- What is needed -
Below are records; reproduce exactly the lines from the one that has "(run_pdf run_docx : Path" through the one that has "file_ext = false)", ends included, and nothing more.

BEGIN Data supplied

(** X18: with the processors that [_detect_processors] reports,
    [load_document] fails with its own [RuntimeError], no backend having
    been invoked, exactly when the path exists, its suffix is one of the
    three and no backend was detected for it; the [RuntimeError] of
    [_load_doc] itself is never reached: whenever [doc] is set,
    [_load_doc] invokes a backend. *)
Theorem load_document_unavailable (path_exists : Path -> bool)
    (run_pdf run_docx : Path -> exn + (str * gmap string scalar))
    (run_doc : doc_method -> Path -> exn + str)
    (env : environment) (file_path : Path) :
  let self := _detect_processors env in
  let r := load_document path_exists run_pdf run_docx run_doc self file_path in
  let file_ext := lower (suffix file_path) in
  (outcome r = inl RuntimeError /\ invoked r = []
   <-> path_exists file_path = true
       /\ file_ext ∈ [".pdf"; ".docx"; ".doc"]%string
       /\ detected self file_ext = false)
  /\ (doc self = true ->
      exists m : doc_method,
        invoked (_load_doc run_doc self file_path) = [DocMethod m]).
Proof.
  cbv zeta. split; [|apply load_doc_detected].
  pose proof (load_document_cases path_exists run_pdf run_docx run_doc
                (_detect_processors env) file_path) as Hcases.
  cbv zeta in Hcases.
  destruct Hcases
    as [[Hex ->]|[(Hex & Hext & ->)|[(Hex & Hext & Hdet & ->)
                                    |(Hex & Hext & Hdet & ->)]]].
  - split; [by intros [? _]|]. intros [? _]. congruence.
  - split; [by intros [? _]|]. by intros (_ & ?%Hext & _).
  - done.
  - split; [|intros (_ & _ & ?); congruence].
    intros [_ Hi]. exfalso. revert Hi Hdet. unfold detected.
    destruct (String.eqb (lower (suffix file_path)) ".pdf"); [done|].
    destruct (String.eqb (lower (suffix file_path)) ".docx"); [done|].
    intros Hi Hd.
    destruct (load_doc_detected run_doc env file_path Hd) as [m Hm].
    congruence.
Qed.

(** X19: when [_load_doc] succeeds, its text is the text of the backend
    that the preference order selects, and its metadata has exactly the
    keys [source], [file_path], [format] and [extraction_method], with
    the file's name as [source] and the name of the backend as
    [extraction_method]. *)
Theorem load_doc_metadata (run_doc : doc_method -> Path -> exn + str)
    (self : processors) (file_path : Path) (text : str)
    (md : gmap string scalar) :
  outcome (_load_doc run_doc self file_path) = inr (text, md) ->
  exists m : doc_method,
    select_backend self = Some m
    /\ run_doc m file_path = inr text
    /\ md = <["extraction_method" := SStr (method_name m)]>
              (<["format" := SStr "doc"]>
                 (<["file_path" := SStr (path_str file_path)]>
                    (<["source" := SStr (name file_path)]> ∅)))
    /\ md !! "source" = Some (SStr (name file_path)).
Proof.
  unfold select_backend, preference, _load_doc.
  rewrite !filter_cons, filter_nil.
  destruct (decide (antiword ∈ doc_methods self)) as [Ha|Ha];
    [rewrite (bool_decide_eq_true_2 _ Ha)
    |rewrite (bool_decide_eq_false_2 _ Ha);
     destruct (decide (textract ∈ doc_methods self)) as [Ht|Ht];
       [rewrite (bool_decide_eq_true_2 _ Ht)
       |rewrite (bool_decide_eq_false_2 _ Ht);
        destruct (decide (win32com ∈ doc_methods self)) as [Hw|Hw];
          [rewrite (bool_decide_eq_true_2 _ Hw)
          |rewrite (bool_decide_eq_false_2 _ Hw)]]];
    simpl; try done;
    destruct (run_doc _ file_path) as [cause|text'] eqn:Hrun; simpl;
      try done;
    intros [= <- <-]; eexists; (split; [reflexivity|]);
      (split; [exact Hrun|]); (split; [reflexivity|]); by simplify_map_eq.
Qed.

END Data supplied
BEGIN Data supplied

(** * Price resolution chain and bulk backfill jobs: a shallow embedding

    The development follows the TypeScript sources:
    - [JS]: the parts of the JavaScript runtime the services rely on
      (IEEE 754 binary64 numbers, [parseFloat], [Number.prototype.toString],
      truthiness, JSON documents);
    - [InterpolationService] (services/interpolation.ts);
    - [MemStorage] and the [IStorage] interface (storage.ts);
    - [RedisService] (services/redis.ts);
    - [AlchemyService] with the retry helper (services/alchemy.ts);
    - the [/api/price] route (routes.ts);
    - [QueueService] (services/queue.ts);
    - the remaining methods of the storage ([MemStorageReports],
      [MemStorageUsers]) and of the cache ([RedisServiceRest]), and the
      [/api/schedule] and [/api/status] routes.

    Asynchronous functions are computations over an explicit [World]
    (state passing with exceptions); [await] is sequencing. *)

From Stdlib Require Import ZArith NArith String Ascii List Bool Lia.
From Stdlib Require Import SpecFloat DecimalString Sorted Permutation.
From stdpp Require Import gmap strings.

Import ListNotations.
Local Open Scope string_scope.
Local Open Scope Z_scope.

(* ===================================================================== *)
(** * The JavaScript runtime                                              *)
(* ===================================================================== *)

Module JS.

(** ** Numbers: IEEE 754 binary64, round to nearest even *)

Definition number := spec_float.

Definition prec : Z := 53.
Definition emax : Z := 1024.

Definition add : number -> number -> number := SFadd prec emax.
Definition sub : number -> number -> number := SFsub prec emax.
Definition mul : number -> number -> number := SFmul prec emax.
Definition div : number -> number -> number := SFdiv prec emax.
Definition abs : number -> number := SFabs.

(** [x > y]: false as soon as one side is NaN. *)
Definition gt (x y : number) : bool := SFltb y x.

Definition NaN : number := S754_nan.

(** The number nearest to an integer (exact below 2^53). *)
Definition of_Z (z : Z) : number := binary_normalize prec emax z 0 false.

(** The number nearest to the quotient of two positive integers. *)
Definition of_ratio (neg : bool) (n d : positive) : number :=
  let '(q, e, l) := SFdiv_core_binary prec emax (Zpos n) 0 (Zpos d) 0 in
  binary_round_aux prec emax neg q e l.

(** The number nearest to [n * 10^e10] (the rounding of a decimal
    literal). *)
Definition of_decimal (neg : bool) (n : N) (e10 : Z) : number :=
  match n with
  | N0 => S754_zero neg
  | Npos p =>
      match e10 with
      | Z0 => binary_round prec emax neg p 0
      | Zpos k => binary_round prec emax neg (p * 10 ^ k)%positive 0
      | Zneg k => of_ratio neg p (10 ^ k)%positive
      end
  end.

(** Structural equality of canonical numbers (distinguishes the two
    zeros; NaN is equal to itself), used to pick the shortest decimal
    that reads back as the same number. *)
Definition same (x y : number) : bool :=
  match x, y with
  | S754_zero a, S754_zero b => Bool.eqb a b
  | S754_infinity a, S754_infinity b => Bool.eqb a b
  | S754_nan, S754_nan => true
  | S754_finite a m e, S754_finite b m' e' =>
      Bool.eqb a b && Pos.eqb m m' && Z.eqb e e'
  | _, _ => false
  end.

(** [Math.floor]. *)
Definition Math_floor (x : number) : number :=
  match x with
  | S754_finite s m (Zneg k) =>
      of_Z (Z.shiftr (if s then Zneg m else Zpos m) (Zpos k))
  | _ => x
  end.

END Data supplied

- Problem solution -
    (run_pdf run_docx : Path -> exn + (str * gmap string scalar))
    (run_doc : doc_method -> Path -> exn + str)
    (env : environment) (file_path : Path) :
  let self := _detect_processors env in
  let r := load_document path_exists run_pdf run_docx run_doc self file_path in
  let file_ext := lower (suffix file_path) in
  (outcome r = inl RuntimeError /\ invoked r = []
   <-> path_exists file_path = true
       /\ file_ext ∈ [".pdf"; ".docx"; ".doc"]%string
       /\ detected self file_ext = false)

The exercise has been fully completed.